It happened last week, and again this week. Last Monday, both Sean Buvala and I talked about heroes in our newsletter blogs. Then, on Saturday, colleague and friend Pam Faro posted in her A-Z blog with a piece about "Questions" regarding the "Storytelling Triangle", which I had already begun to write for THIS newsletter. Well, I guess it just means we're all in good company!
We're all familiar with the "Golden Triangle" of storytelling. In order for storytelling to take place, one has to have a Teller, a Story and an Audience. They are all equally important, and the relationship between all three is of utmost importance.
But wait, there's more!
This graphic "map" for storytelling should be your guide for all performances, both planned and unplanned. Pam's blog (read it here) has some great questions about each of the elements. And, as she says,
"Often it’s the case that specific answers are not even what is needed – but the questioning process itself is what leads you forward, deeper and farther into your story selecting, preparation, and telling!"
Here's my "story" example:
A few months ago I was at Delux, the gourmet burger restaurant owned by my friend Lenny Rosenberg (32nd and Camelback for those who might be interested).

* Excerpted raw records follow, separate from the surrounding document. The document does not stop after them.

(* ===== verification/FolderScanProps.v ===== *)
(** * The paths of a scan

    [unifySubs] turns the paths that were asked for into paths that cover them,
    each of which starts right below a known directory. *)
From Stdlib Require Import ZArith List Lia.
From Stdlib Require Import Strings.Byte.
From stdpp Require Import base list option gmap numbers tactics.
From S2P Require Import Prelude GoLib Vector FileInfo FileInfoWire PullQueue Paths Disk PullItems ScanWalk FolderScan.

#[local] Open Scope Z_scope.

Lemma insert_asc_elem x l y : y ∈ insert_asc x l <-> y = x \/ y ∈ l.
Proof.
  induction l as [|z l IH]; cbn; [by rewrite elem_of_cons|].
  destruct (bytes_leb x z); rewrite !elem_of_cons; [done|]. rewrite IH. tauto.
Qed.
Lemma sort_asc_elem l y : y ∈ sort_asc l <-> y ∈ l.
Proof.
  induction l as [|x l IH]; cbn; [done|]. change (foldr insert_asc [] l) with (sort_asc l).
  by rewrite insert_asc_elem, elem_of_cons, IH.
Qed.

(** The path is the other one, or is below it. *)
Definition within (p s : bytes) : Prop := p = s \/ IsParent p s = true.
Abbreviation path_of := (render false).
Lemma path_of_join ds : ds <> [] -> path_of ds = join PathSeparator ds.
Proof. by destruct ds. Qed.
Lemma IsParent_dot es : Forall proper es -> es <> [] -> IsParent dot (path_of es) = false.
Proof.
  intros He Hes. pose proof (render_not_dot es He Hes) as Hdot. pose proof (IsAbs_render false es (normal_proper _ _ He)) as Ha.
  pose proof (join_nonempty es He Hes) as Hne. pose proof (name_last es He Hes) as Hlast.
  rewrite path_of_join in * by done. unfold IsParent. rewrite Ha.
  rewrite (bool_decide_false (join PathSeparator es = dot)) by done. rewrite (bool_decide_false (list.last _ = _)) by done.
  rewrite (bool_decide_false (join PathSeparator es = [PathSeparator])) by (intros E; by rewrite E in Ha).
  destruct (join PathSeparator es) as [|c cs]; [done|]. cbn -[hasPrefix]. by destruct (negb (hasPrefix _ _)).
Qed.
Lemma within_prefix ds es : Forall proper ds -> Forall proper es -> within (path_of ds) (path_of es) <-> es `prefix_of` ds.
Proof.
  intros Hd He. unfold within. destruct (decide (es = [])) as [->|Hes].
  { split; [intros _; apply prefix_nil|]. intros _. destruct (decide (ds = [])) as [->|Hds]; [by left|right].
    pose proof (render_not_dot ds Hd Hds). pose proof (render_not_nil false ds (normal_not_nil false _ (normal_proper _ _ Hd))) as Hn.
    pose proof (IsAbs_render false ds (normal_proper _ _ Hd)) as Ha.
    change (path_of []) with dot. revert H Hn Ha. generalize (path_of ds) as p. intros p H Hn Ha. unfold IsParent. rewrite Ha.
    rewrite (bool_decide_false (dot = _)) by congruence. change (IsAbs dot) with false. cbn [eqb negb].
    rewrite (bool_decide_true (dot = dot)), orb_true_r, (bool_decide_false (p = dot)) by done. by destruct p. }
  destruct (decide (ds = [])) as [->|Hds].
  { split; [|by intros ->%prefix_nil_inv]. change (path_of []) with dot. rewrite IsParent_dot by done.
    intros [E|E]; [|done]. symmetry in E. by apply render_not_dot in E. }
  rewrite !path_of_join by done. rewrite IsParent_below by done. split.
  - intros [E|(k & _ & ->)]; [|by exists k]. apply (f_equal (split PathSeparator)) in E.
    rewrite !split_join in E by (try done; by apply proper_seps). by rewrite E.
  - intros [k ->]. destruct (decide (k = [])) as [->|Hk]; [left; by rewrite app_nil_r|right]. by exists k.
Qed.

Lemma path_of_length ds : Forall proper ds -> (length ds <= length (path_of ds))%nat.
Proof.
  intros Hd. destruct (decide (ds = [])) as [->|Hne]; [cbn; lia|]. rewrite path_of_join by done. clear Hne.
  induction Hd as [|d ds [Hn _] _ IH]; [cbn; lia|]. destruct d as [|c d]; [done|].
  destruct ds as [|d' ds]; [cbn; lia|]. rewrite join_cons2 by done. rewrite length_app. cbn [length] in *. lia.
Qed.
(** The first value of [prev] is no path. *)
Lemma not_within_dotslash ds : Forall proper ds -> ~ within (path_of ds) (gostr "./").
Proof.
  intros Hd. assert (hasPrefix (path_of ds) (gostr "./") = false) as Hp.
  { destruct (hasPrefix _ _) eqn:E; [|done]. apply hasPrefix_spec in E as [r E].
    destruct ds as [|d ds]; [done|]. apply Forall_inv in Hd as (_ & Hdot & _ & Hs). exfalso. apply Hdot.
    apply (f_equal (split PathSeparator)) in E. rewrite path_of_join in E by done.
    change (gostr "./" ++ r) with (dot ++ PathSeparator :: r) in E.
    rewrite (split_app_sep PathSeparator dot) in E by (by apply (bool_decide_unpack _)). destruct ds as [|d' ds].
    - cbn [join] in E. rewrite split_single in E by done. by injection E.
    - rewrite join_cons2 in E by done. rewrite split_app_sep in E by done. by injection E. }
  intros [E|E].
  - by rewrite E in Hp.
  - unfold IsParent in E. change (list.last (gostr "./")) with (Some PathSeparator) in E.
    rewrite (bool_decide_true (Some PathSeparator = _)) in E by done. rewrite Hp in E.
    by repeat case_match.
Qed.

Section Unify.
Context (exists_ : bytes -> prog bool) (plausible : forall c : call, answer c -> Prop).
(** What the answers have said of a name. *)
Context (known : history -> bytes -> Prop) (known_mono : forall h h' n, h ⊆ h' -> known h n -> known h' n).
Abbreviation Runs := (safe (fun _ _ => True) plausible).
Context (exists_spec : forall n h, Runs (exists_ n) h (fun h' r => r = true -> known h' n)).

(** A path where the scan may start: nothing is unknown above it. *)
Definition start (h : history) (s : bytes) : Prop := Dir s = dot \/ known h (Dir s).
Lemma start_mono h h' s : h ⊆ h' -> start h s -> start h' s.
Proof using known_mono. intros Hs [H|H]; [by left|right; eauto]. Qed.

Lemma climb_spec fuel ds h : Forall proper ds -> (length ds <= fuel)%nat ->
  Runs (climb exists_ fuel (path_of ds)) h (fun h' r => exists es, es `prefix_of` ds /\ r = path_of es /\ start h' r).
Proof using exists_spec.
  revert ds h. induction fuel as [|fuel IH]; intros ds h Hd Hf;
    (destruct ds as [|b ds' _] using rev_ind; [by exists []; split_and!; [|done|left]|]).
  { rewrite length_app in Hf. cbn in Hf. lia. }
  apply Forall_app in Hd as [Hds Hb]. apply Forall_inv in Hb.
  assert (Dir (path_of (ds' ++ [b])) = path_of ds') as E.
  { rewrite (path_of_join (_ ++ _)) by (by destruct ds'). by apply Dir_name. }
  cbn [climb]. rewrite E. destruct (bool_decide (path_of ds' = dot) || bool_decide (path_of ds' = [PathSeparator])) eqn:Ec.
  - exists (ds' ++ [b]). split_and!; [done|done|]. left. rewrite E. apply orb_true_iff in Ec as [Ec|Ec]; apply bool_decide_eq_true in Ec; [done|].
    pose proof (IsAbs_render false ds' (normal_proper _ _ Hds)) as Ha. by rewrite Ec in Ha.
  - eapply safe_call; [apply exists_spec|]. intros h' [] Hs Hk; cbn [mret prog_ret].
    + exists (ds' ++ [b]). split_and!; [done|done|]. right. rewrite E. by apply Hk.
    + eapply safe_mono; [apply IH; [done|]|]. { rewrite length_app in Hf. cbn in Hf. lia. }
      cbn. intros h2 r (es & H1 & H2 & H3). exists es. split_and!; [by apply prefix_app_r|done|done].
Qed.

Definition covered_by (h : history) (dirs r : list bytes) : Prop :=
  (forall d c, d ∈ dirs -> Canonicalize d = Ret c -> exists s, s ∈ r /\ within c s) /\
  (forall s, s ∈ r -> start h s /\ exists d c, d ∈ dirs /\ Canonicalize d = Ret c /\ within c s).

Lemma unify_loop_spec prev dirs h : 
  Runs (unify_loop exists_ prev dirs) h (fun h' r =>
    (forall d c, d ∈ dirs -> Canonicalize d = Ret c -> exists s, (s = prev \/ s ∈ r) /\ within c s) /\
    (forall s, s ∈ r -> start h' s /\ exists d c, d ∈ dirs /\ Canonicalize d = Ret c /\ within c s)).
Proof using exists_spec known_mono.
  revert prev h. induction dirs as [|d dirs IH]; intros prev h; cbn [unify_loop].
  { split; [by intros d c Hd; apply elem_of_nil in Hd|by intros s Hs; apply elem_of_nil in Hs]. }
  destruct (Canonicalize d) as [c| | |] eqn:E.
  2-4: (eapply safe_mono; [apply IH|]; cbn; intros h' r [H1 H2]; split;
    [intros d' c' [->|Hd']%elem_of_cons Hc; [congruence|by eapply H1]|
     intros s Hs; destruct (H2 s Hs) as (Hst & d' & c' & Hd' & ?); split; [done|exists d', c'; split; [by right|done] ] ]).
  case_bool.
  - eapply safe_mono; [apply IH|]. cbn. intros h' r [H1 H2]. split.
    + intros d' c' [->|Hd']%elem_of_cons Hc; [|by eapply H1]. rewrite E in Hc. injection Hc as <-.
      exists prev. split; [by left|]. apply orb_true_iff in Heqb as [H|H]; [left; by apply bool_decide_eq_true in H|by right].
    + intros s Hs. destruct (H2 s Hs) as (Hst & d' & c' & Hd' & ?). split; [done|]. exists d', c'. split; [by right|done].
  - destruct (Canonicalize_proper d c E) as (ds & Hds & ->).
    eapply safe_call; [apply climb_spec; [done|]|].
    { apply Nat.le_trans with (length (path_of ds)); [|done]. by apply path_of_length. }
    intros h1 r1 Hs1 (es & Hes & -> & Hst). eapply safe_call; [apply IH|]. intros h2 r2 Hs2 [H1 H2]. cbn [mret prog_ret].
    assert (within (path_of ds) (path_of es)) as Hw.
    { apply within_prefix; [done| |done]. destruct Hes as [k ->]. by apply Forall_app in Hds as [? _]. }
    split.
    + intros d' c' [->|Hd']%elem_of_cons Hc.
      * rewrite E in Hc. injection Hc as <-. exists (path_of es). split; [right; left|done].
      * destruct (H1 d' c' Hd' Hc) as (s & [->|Hs] & Hw'); [exists (path_of es); split; [right; left|done]|].
        exists s. split; [right; by right|done].
    + intros s [->|Hs]%elem_of_cons.
      * split; [by eapply start_mono|]. exists d, (path_of ds). split; [left|done].
      * destruct (H2 s Hs) as (Hst' & d' & c' & Hd' & ?). split; [done|]. exists d', c'. split; [by right|done].
Qed.
Lemma unifySubs_spec dirs h : Runs (unifySubs exists_ dirs) h (fun h' r => r = [] \/ covered_by h' dirs r).
Proof using exists_spec known_mono.
  unfold unifySubs. destruct (sort_asc dirs) as [|d ds] eqn:E; [by left|]. case_bool; [by left|].
  eapply safe_mono; [apply unify_loop_spec|]. cbn. intros h' r [H1 H2].
  assert (forall x, x ∈ d :: ds <-> x ∈ dirs) as Hel by (intros x; by rewrite <- E, sort_asc_elem).
  right. split.
  - intros x c Hx Hc. destruct (H1 x c) as (s & [->|Hs] & Hw); [by apply Hel|done| |by exists s].
    exfalso. destruct (Canonicalize_proper x c Hc) as (es & Hes & ->). by apply (not_within_dotslash es).
  - intros s Hs. destruct (H2 s Hs) as (Hst & x & c & Hx & Hc). split; [done|]. exists x, c. by rewrite <- Hel.
Qed.
End Unify.

Lemma is_known_spec n h : safe (fun _ _ => True) (fun _ _ => True) (is_known n) h
  (fun h' r => r = true -> exists fi, Event (GetDeviceFile n) (inr (fi, true)) ∈ h').
Proof. split; [done|]. intros [e|[fi ok]] _; cbn; [done|]. intros ->. exists fi. left. Qed.

(** Whatever the database answers, the paths that are scanned are the whole folder, or they cover every
    valid path that was asked for, none of them is beside these, and each starts at the root of the folder
    or right below a directory that the database has. *)
Theorem unifySubs_covers dirs h' r (Hrun : runs (unifySubs is_known dirs) [] h' r) :
  r = [] \/
  ((forall d c, d ∈ dirs -> Canonicalize d = Ret c -> exists s, s ∈ r /\ within c s) /\
   (forall s, s ∈ r -> exists d c, d ∈ dirs /\ Canonicalize d = Ret c /\ within c s) /\
   (forall s, s ∈ r -> Dir s = dot \/ exists fi, Event (GetDeviceFile (Dir s)) (inr (fi, true)) ∈ h')).
Proof.
  assert (all_plausible (fun _ _ => True) h') as Hp by (by apply Forall_true).
  pose proof (fun H1 H2 => any_runs _ _ _ _ _ (unifySubs_spec is_known _ (fun h n => exists fi, Event (GetDeviceFile n) (inr (fi, true)) ∈ h)
    H1 H2 dirs []) Hrun Hp) as H. destruct H as [->|[H1 H2] ].
  - intros h1 h2 n Hs (fi & H). exists fi. by apply Hs.
  - exact is_known_spec.
  - by left.
  - right. split_and!; [done| |]; intros s Hs; by destruct (H2 s Hs).
Qed.

(** A path can still be below another one that is scanned: in the order of bytes,
    a name can come between a directory and what is below it. *)
Lemma nested_subs h : runs (unifySubs (fun _ => mret true) [gostr "a"; gostr "a-b"; gostr "a/c"]) h h [gostr "a"; gostr "a-b"; gostr "a/c"].
Proof. by vm_compute. Qed.
(** The whole folder that is not first in the order is a path of its own. *)
Lemma whole_folder_not_first h : runs (unifySubs (fun _ => mret true) [gostr "./"; gostr "!a"]) h h [gostr "!a"; dot].
Proof. by vm_compute. Qed.

Definition ex_known (c : call) : option (answer c) :=
  match c with GetDeviceFile n => Some (inr (emptyFileInfo, bool_decide (n = gostr "a"))) | _ => None end.
Theorem unifySubs_covers_witness :
  let h := [Event (GetDeviceFile (gostr "a")) (inr (emptyFileInfo, true)); Event (GetDeviceFile (gostr "a/b")) (inr (emptyFileInfo, false))] in
  runs (unifySubs is_known [gostr "a/b/c"; gostr "a/b/d"]) [] h [gostr "a/b"] /\
  ([gostr "a/b"] = [] \/
   ((forall d c, d ∈ [gostr "a/b/c"; gostr "a/b/d"] -> Canonicalize d = Ret c -> exists s, s ∈ [gostr "a/b"] /\ within c s) /\
    (forall s, s ∈ [gostr "a/b"] -> exists d c, d ∈ [gostr "a/b/c"; gostr "a/b/d"] /\ Canonicalize d = Ret c /\ within c s) /\
    (forall s, s ∈ [gostr "a/b"] -> Dir s = dot \/ exists fi, Event (GetDeviceFile (Dir s)) (inr (fi, true)) ∈ h))).
Proof.
  intros h. assert (runs (unifySubs is_known [gostr "a/b/c"; gostr "a/b/d"]) [] h [gostr "a/b"]) as H.
  { apply (exec_runs ex_known). vm_compute. reflexivity. }
  split; [exact H|]. exact (unifySubs_covers _ _ _ H).
Defined.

We were in his office, and on the way out, passed by the private dining room where a group of eight business women were having a dinner meeting. Lenny stepped in to check on them, and pulled me in and introduced me as “a great storyteller”. The ladies couldn’t resist asking me to share a story with them. –
NOW – What do I do?
I had about five seconds (maybe six) to decide if I should tell, and then what story. The quick questions:
Teller? – Me. Lenny had already pumped up my abilities, and we had already shared a laugh or two. Rapport had been established.
Audience? – High-powered, strong, decisive (and by the sound of their laughter, fun-loving) business women.
Story? – The Castle of the Faithful Wives (clever, strong women who save the lives of their families).
So I asked them (a calculated measure to see if they were really ready for a story), “How about a story about strong women?” — I think I had them in the palm of my hand.
I kept it short, two to three minutes, and made sure that the reveal of the “women carrying their husbands away from the castle, on their backs” was both humorous, and drove home the point of clever, strong women.
They laughed, cheered in triumph, and gave me (and the story) a great round of applause.
The Golden Triangle was glowing bright.